PROMPT:
Please repeat, from the entries that follow, the lines from the one containing "intros x Hx." through the one containing "rewrite Hsv by" exactly, adding nothing.

(Collected data)
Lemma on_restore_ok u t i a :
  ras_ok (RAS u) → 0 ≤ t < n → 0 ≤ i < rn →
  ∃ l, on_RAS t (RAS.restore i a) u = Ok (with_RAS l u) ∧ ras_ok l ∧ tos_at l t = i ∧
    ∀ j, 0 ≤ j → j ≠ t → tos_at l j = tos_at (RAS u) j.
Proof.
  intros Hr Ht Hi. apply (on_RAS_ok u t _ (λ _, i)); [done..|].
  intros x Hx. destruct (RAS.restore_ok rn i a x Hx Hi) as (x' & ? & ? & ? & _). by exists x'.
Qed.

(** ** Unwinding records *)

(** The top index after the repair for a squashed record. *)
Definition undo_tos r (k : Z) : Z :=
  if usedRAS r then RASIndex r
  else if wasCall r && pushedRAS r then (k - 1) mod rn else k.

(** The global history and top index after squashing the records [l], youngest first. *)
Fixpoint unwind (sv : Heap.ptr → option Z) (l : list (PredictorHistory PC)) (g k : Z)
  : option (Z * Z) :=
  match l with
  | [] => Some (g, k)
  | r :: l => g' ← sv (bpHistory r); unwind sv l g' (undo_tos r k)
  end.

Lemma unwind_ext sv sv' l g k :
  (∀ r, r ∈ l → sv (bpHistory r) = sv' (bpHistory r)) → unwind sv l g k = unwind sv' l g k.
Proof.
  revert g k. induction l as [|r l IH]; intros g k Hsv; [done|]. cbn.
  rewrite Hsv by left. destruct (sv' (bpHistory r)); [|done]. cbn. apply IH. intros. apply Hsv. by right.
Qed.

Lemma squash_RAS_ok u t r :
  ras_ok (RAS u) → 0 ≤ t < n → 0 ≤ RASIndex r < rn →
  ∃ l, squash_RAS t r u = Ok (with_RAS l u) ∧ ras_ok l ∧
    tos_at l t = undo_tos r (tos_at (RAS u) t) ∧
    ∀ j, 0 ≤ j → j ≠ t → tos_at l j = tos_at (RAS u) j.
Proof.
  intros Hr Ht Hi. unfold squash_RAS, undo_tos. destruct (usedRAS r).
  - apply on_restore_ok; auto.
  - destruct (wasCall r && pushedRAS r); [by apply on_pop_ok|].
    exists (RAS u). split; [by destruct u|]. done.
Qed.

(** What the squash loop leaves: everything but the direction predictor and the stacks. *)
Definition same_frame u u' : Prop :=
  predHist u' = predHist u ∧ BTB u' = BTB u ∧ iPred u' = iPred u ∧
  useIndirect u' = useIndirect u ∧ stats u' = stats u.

ANSWER SPACE:
  intros x Hx. destruct (RAS.restore_ok rn i a x Hx Hi) as (x' & ? & ? & ? & _). by exists x'.
Qed.

(** ** Unwinding records *)

(** The top index after the repair for a squashed record. *)
Definition undo_tos r (k : Z) : Z :=
  if usedRAS r then RASIndex r
  else if wasCall r && pushedRAS r then (k - 1) mod rn else k.

(** The global history and top index after squashing the records [l], youngest first. *)
Fixpoint unwind (sv : Heap.ptr → option Z) (l : list (PredictorHistory PC)) (g k : Z)
  : option (Z * Z) :=
  match l with
  | [] => Some (g, k)
  | r :: l => g' ← sv (bpHistory r); unwind sv l g' (undo_tos r k)
  end.

Lemma unwind_ext sv sv' l g k :
  (∀ r, r ∈ l → sv (bpHistory r) = sv' (bpHistory r)) → unwind sv l g k = unwind sv' l g k.
Proof.
  revert g k. induction l as [|r l IH]; intros g k Hsv; [done|]. cbn.
  rewrite Hsv by left. destruct (sv' (bpHistory r)); [|done]. cbn. apply IH. intros. apply Hsv. by right.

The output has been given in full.